::: SOURCE RECORDS :::
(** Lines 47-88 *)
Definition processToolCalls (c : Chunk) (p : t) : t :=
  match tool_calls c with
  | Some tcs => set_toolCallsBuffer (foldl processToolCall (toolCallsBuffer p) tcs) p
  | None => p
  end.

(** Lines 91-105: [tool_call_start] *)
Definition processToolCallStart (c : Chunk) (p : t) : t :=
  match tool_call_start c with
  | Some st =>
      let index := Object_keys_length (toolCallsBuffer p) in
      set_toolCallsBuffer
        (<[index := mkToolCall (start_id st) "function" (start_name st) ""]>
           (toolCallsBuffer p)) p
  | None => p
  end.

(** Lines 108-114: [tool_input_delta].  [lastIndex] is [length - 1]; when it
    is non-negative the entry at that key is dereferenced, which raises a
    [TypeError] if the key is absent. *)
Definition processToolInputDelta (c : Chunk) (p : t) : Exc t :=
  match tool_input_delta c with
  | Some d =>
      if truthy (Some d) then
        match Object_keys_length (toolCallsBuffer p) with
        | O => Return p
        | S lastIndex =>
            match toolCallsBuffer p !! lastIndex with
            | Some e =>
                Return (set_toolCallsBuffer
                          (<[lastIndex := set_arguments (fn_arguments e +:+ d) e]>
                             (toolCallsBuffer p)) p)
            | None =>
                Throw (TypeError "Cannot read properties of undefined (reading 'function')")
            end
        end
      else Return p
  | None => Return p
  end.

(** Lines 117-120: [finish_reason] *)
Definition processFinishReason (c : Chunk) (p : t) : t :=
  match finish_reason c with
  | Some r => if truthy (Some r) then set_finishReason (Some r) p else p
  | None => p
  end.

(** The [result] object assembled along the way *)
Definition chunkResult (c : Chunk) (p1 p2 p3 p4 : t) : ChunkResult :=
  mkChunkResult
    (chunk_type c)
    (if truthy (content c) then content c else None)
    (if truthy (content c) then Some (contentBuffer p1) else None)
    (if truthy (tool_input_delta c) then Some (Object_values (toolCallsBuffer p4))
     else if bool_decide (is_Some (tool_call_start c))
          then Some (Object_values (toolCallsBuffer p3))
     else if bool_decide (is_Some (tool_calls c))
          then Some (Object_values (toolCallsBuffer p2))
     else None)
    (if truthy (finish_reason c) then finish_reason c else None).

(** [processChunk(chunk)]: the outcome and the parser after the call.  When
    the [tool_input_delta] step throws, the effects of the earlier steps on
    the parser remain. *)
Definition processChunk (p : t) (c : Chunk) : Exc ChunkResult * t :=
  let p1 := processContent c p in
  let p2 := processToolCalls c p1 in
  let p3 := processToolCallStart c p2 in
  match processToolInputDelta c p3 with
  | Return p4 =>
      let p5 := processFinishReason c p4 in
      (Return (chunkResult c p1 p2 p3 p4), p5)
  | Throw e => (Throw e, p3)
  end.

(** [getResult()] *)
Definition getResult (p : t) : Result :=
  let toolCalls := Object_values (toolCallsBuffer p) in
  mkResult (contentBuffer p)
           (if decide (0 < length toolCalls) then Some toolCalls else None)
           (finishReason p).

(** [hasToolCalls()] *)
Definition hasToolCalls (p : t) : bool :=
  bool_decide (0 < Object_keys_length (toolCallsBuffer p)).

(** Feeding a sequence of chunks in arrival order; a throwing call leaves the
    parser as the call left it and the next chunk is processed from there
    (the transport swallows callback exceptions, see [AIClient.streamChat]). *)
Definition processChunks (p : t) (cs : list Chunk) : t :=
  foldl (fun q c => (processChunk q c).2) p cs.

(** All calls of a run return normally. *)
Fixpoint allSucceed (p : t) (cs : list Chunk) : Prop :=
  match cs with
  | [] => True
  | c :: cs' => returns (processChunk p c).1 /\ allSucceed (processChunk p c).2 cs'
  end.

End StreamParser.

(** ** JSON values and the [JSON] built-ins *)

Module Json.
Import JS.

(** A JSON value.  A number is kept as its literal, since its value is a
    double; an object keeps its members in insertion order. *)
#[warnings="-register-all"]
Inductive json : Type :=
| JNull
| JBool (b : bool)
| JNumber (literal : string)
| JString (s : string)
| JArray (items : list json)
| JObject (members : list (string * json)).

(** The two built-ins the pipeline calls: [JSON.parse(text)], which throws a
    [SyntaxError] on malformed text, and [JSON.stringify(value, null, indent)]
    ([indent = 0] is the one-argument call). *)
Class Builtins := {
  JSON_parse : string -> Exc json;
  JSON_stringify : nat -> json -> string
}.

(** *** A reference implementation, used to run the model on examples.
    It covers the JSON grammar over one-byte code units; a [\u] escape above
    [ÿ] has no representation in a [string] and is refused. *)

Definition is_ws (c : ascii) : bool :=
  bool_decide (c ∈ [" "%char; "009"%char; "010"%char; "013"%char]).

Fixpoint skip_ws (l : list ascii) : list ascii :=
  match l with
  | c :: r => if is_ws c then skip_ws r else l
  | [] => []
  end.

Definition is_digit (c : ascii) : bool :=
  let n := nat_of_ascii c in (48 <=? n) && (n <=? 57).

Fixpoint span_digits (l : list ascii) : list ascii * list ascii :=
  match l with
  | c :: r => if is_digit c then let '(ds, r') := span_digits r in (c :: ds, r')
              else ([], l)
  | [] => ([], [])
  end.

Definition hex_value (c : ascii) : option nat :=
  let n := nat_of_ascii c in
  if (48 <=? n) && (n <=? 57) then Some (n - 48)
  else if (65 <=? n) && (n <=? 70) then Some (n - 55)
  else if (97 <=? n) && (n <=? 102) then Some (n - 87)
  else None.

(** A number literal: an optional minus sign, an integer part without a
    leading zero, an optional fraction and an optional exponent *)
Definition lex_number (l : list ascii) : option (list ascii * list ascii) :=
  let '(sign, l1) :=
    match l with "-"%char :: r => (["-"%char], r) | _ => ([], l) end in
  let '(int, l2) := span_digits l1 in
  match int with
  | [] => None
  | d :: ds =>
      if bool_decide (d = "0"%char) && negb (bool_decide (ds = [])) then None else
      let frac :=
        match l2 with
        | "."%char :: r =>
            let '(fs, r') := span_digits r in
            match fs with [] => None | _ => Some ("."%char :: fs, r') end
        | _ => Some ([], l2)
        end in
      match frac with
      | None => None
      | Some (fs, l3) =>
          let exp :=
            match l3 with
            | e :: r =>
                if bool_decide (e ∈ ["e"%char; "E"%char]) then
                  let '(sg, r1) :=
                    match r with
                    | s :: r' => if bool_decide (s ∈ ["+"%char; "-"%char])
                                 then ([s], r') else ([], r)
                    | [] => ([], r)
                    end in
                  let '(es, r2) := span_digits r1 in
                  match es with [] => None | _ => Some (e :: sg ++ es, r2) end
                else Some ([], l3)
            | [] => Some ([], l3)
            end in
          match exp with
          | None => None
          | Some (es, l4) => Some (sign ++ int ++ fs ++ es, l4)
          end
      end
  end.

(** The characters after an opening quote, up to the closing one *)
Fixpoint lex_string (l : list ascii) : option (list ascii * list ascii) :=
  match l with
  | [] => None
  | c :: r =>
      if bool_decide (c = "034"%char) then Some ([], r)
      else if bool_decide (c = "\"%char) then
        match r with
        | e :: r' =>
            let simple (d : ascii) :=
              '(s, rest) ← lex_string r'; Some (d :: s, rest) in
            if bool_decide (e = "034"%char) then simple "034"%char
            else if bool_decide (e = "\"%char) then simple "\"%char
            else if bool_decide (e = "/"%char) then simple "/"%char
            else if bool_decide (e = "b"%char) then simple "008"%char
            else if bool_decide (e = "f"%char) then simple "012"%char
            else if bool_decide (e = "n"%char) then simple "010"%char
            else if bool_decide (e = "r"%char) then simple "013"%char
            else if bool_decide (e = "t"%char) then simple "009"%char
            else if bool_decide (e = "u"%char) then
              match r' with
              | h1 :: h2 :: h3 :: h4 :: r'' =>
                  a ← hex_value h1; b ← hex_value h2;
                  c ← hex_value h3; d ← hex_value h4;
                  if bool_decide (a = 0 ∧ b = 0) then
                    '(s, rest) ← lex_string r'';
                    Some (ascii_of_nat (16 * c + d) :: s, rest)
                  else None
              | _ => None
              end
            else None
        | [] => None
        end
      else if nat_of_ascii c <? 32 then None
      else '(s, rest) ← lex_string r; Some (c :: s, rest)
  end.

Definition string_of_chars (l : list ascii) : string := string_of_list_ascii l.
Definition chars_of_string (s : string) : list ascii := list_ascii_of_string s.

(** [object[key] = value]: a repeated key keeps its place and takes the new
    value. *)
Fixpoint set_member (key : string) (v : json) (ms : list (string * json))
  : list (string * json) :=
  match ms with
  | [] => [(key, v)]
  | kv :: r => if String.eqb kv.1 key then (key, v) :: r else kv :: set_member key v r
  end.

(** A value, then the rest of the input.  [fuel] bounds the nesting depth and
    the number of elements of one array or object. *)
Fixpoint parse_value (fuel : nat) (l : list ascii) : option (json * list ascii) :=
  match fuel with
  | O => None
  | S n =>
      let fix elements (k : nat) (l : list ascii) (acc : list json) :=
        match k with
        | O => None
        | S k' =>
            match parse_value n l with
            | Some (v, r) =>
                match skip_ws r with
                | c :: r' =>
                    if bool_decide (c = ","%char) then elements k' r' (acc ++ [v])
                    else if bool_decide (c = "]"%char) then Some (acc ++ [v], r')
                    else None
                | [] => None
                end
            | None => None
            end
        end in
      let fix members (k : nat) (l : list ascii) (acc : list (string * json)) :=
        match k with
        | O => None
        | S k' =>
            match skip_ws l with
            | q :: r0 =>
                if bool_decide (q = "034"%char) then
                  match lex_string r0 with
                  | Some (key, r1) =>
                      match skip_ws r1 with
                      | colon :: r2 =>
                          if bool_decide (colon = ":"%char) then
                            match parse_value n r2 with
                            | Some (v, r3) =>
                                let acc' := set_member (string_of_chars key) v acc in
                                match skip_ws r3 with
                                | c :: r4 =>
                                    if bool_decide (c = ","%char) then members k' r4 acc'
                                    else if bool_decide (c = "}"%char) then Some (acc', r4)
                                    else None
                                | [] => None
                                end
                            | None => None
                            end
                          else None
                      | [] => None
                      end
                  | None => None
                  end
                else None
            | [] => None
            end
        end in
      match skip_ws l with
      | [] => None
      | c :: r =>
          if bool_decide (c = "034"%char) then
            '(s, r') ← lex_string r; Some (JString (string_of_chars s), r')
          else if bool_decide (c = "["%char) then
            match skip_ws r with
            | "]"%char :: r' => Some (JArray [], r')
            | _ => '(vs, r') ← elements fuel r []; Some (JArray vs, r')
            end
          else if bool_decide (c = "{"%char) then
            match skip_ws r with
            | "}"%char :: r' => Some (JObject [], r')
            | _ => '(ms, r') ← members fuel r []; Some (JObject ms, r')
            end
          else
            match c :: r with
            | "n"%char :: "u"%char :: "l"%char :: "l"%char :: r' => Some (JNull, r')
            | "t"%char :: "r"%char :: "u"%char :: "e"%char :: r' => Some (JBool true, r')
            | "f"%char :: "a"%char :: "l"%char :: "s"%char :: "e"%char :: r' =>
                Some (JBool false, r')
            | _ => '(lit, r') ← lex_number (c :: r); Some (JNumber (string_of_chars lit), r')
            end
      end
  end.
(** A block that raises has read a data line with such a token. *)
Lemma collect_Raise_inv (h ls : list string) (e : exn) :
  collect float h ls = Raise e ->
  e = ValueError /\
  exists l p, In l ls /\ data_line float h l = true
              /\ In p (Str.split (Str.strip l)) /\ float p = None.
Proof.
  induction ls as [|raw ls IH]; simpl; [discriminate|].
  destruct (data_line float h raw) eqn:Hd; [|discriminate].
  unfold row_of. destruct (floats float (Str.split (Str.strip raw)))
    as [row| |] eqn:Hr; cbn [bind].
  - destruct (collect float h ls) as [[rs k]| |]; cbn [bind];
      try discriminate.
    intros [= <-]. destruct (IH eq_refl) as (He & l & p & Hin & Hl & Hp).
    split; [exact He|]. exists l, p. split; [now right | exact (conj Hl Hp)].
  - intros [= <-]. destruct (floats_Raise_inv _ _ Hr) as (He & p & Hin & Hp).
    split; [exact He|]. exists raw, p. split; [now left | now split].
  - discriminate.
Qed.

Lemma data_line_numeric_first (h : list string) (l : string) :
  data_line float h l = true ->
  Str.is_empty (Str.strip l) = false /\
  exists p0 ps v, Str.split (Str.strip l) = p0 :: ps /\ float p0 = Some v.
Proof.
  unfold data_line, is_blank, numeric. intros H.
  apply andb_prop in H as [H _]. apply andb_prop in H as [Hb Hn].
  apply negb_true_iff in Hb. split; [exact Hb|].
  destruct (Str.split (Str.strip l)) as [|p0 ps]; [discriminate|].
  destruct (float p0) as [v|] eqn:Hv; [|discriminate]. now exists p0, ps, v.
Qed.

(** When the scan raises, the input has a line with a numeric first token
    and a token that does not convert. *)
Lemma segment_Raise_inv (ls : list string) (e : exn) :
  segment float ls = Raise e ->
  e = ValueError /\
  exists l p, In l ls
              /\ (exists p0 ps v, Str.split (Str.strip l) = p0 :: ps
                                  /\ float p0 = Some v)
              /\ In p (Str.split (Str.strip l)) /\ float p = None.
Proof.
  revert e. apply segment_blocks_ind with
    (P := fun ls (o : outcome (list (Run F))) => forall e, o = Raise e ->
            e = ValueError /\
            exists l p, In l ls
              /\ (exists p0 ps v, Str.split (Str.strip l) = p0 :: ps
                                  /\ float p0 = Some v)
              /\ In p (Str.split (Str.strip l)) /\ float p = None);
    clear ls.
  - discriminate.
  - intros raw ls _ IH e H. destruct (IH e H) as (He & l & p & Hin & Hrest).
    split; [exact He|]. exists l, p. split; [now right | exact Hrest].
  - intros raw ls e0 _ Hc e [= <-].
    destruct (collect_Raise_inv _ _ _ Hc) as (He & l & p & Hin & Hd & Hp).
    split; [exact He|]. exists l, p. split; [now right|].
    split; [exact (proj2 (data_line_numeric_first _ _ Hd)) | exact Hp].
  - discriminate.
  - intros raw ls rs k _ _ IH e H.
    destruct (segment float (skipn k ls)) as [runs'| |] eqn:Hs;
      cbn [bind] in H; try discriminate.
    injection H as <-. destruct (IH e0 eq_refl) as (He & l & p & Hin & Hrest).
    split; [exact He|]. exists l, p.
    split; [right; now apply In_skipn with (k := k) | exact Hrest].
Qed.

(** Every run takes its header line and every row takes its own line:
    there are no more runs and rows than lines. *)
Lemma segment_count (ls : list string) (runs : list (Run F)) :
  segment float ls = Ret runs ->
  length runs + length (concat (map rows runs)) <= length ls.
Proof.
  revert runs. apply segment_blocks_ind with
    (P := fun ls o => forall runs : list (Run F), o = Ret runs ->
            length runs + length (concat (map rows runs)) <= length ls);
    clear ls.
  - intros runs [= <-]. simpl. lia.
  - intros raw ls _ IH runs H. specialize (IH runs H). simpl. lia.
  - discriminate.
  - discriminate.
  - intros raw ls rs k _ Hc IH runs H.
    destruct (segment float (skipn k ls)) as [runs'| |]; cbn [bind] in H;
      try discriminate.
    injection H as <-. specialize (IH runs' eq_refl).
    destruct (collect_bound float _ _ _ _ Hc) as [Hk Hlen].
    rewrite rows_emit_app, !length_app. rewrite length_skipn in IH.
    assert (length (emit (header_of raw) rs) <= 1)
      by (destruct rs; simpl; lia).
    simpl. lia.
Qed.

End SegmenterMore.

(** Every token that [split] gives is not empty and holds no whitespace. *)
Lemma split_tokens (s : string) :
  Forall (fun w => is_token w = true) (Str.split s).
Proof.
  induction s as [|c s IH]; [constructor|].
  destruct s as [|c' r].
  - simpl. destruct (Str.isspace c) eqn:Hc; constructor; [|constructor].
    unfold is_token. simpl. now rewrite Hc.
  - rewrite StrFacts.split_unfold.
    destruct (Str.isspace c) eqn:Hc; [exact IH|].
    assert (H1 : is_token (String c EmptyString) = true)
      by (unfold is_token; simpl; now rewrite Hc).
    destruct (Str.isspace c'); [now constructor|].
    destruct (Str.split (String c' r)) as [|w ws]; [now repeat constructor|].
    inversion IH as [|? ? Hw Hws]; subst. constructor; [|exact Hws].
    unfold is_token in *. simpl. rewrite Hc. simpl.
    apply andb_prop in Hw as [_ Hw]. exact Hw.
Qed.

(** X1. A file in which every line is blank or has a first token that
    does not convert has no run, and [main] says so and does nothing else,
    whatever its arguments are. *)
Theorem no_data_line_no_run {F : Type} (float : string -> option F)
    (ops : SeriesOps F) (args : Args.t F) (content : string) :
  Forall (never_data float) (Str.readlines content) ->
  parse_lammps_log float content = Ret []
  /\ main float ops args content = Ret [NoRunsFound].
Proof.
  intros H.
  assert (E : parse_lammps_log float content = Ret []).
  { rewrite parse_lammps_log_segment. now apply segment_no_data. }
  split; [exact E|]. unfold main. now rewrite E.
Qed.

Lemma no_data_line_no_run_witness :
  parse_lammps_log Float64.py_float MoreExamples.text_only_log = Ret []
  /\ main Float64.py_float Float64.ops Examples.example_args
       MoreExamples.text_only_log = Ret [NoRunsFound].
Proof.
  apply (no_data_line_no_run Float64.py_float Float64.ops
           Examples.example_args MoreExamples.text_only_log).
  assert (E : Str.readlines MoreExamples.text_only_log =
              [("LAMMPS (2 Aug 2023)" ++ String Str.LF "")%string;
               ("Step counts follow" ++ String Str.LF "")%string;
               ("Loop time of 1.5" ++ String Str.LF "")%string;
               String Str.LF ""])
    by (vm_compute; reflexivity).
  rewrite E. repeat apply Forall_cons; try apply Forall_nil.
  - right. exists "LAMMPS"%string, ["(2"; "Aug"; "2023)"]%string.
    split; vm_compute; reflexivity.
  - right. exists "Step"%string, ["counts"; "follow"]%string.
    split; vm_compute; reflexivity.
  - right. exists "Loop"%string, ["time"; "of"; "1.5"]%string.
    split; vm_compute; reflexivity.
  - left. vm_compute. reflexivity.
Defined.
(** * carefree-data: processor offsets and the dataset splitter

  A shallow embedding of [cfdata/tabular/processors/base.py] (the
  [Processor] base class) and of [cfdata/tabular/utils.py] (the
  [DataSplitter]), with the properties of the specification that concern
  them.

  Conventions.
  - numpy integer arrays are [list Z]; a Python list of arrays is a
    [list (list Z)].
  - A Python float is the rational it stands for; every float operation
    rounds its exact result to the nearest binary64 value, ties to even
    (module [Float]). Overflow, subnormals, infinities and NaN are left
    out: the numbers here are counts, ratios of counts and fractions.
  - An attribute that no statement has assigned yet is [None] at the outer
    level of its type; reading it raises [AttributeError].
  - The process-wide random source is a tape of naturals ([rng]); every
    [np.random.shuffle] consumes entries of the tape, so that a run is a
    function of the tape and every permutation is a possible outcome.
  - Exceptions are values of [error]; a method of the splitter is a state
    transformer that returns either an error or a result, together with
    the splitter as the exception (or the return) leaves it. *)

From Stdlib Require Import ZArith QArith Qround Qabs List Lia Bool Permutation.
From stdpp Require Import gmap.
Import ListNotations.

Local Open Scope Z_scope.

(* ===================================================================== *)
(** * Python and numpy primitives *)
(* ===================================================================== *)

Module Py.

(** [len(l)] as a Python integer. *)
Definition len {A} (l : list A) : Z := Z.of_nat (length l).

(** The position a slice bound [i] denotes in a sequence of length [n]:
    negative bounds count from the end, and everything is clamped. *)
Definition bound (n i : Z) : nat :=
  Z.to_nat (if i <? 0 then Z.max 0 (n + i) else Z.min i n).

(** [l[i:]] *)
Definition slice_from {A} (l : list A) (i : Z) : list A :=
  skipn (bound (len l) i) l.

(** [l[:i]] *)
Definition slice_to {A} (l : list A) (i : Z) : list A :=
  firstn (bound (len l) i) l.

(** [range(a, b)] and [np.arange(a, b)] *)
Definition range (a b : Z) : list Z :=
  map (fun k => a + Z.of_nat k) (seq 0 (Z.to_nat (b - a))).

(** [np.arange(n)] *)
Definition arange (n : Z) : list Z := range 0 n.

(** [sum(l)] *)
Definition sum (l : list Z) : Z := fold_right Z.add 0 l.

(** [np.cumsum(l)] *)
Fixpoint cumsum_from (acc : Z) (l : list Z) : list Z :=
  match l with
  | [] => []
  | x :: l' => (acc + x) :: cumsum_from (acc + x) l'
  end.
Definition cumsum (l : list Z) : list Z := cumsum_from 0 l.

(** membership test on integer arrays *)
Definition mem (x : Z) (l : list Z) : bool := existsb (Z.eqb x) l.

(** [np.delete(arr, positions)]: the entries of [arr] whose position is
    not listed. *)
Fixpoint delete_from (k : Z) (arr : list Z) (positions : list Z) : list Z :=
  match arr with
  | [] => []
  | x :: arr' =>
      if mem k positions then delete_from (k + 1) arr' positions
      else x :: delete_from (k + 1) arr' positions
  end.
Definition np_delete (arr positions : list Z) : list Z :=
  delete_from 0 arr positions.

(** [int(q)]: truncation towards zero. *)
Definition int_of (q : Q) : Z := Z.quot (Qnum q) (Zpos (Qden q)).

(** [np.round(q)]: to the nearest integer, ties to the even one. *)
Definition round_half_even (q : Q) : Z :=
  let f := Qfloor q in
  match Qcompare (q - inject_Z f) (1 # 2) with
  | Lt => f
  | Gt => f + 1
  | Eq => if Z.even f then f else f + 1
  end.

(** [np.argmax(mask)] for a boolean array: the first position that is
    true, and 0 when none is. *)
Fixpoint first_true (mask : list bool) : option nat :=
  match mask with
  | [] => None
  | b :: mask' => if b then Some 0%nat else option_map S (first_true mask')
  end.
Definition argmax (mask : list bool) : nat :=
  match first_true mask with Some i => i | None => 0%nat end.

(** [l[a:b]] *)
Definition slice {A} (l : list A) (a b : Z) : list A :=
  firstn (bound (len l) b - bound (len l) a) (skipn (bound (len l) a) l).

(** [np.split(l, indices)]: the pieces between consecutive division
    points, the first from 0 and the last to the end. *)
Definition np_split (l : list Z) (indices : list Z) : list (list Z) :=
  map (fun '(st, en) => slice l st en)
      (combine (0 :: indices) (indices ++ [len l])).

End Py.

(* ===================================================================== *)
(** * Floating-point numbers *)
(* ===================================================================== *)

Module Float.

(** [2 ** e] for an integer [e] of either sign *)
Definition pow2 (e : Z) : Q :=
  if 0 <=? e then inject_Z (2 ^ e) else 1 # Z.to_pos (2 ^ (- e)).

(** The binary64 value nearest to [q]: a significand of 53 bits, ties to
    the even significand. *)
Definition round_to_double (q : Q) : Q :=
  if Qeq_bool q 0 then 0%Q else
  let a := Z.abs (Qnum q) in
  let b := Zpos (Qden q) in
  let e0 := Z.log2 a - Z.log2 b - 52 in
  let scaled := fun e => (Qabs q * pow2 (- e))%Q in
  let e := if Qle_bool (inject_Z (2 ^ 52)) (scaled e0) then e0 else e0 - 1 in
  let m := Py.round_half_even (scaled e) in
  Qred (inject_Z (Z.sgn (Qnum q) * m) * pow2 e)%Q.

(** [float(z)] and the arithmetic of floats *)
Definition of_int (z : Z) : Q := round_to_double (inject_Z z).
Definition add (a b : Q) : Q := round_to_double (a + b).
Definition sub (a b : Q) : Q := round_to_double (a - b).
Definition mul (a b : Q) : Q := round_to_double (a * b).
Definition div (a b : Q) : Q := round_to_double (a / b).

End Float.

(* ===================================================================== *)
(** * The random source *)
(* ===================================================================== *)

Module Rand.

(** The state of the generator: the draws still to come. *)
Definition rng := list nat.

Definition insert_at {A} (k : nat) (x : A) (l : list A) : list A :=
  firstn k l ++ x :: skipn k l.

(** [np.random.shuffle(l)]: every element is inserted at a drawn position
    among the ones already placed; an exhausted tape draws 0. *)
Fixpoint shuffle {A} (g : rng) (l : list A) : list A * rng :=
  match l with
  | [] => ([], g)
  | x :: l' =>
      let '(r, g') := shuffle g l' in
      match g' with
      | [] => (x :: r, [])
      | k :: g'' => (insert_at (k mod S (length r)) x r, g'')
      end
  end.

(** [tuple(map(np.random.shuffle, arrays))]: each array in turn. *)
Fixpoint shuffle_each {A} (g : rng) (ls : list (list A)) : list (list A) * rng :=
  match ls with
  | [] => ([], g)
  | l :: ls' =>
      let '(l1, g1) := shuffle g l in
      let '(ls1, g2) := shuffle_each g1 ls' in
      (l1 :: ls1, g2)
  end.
:::
**BRIEF**
Please print the lines from the start of the records up to and including the line with "(if truthy (content c) then Some", copying each one exactly and leaving out the rest.

**ANSWER FOR THIS EXERCISE**
(** Lines 47-88 *)
Definition processToolCalls (c : Chunk) (p : t) : t :=
  match tool_calls c with
  | Some tcs => set_toolCallsBuffer (foldl processToolCall (toolCallsBuffer p) tcs) p
  | None => p
  end.

(** Lines 91-105: [tool_call_start] *)
Definition processToolCallStart (c : Chunk) (p : t) : t :=
  match tool_call_start c with
  | Some st =>
      let index := Object_keys_length (toolCallsBuffer p) in
      set_toolCallsBuffer
        (<[index := mkToolCall (start_id st) "function" (start_name st) ""]>
           (toolCallsBuffer p)) p
  | None => p
  end.

(** Lines 108-114: [tool_input_delta].  [lastIndex] is [length - 1]; when it
    is non-negative the entry at that key is dereferenced, which raises a
    [TypeError] if the key is absent. *)
Definition processToolInputDelta (c : Chunk) (p : t) : Exc t :=
  match tool_input_delta c with
  | Some d =>
      if truthy (Some d) then
        match Object_keys_length (toolCallsBuffer p) with
        | O => Return p
        | S lastIndex =>
            match toolCallsBuffer p !! lastIndex with
            | Some e =>
                Return (set_toolCallsBuffer
                          (<[lastIndex := set_arguments (fn_arguments e +:+ d) e]>
                             (toolCallsBuffer p)) p)
            | None =>
                Throw (TypeError "Cannot read properties of undefined (reading 'function')")
            end
        end
      else Return p
  | None => Return p
  end.

(** Lines 117-120: [finish_reason] *)
Definition processFinishReason (c : Chunk) (p : t) : t :=
  match finish_reason c with
  | Some r => if truthy (Some r) then set_finishReason (Some r) p else p
  | None => p
  end.

(** The [result] object assembled along the way *)
Definition chunkResult (c : Chunk) (p1 p2 p3 p4 : t) : ChunkResult :=
  mkChunkResult
    (chunk_type c)
    (if truthy (content c) then content c else None)
    (if truthy (content c) then Some (contentBuffer p1) else None)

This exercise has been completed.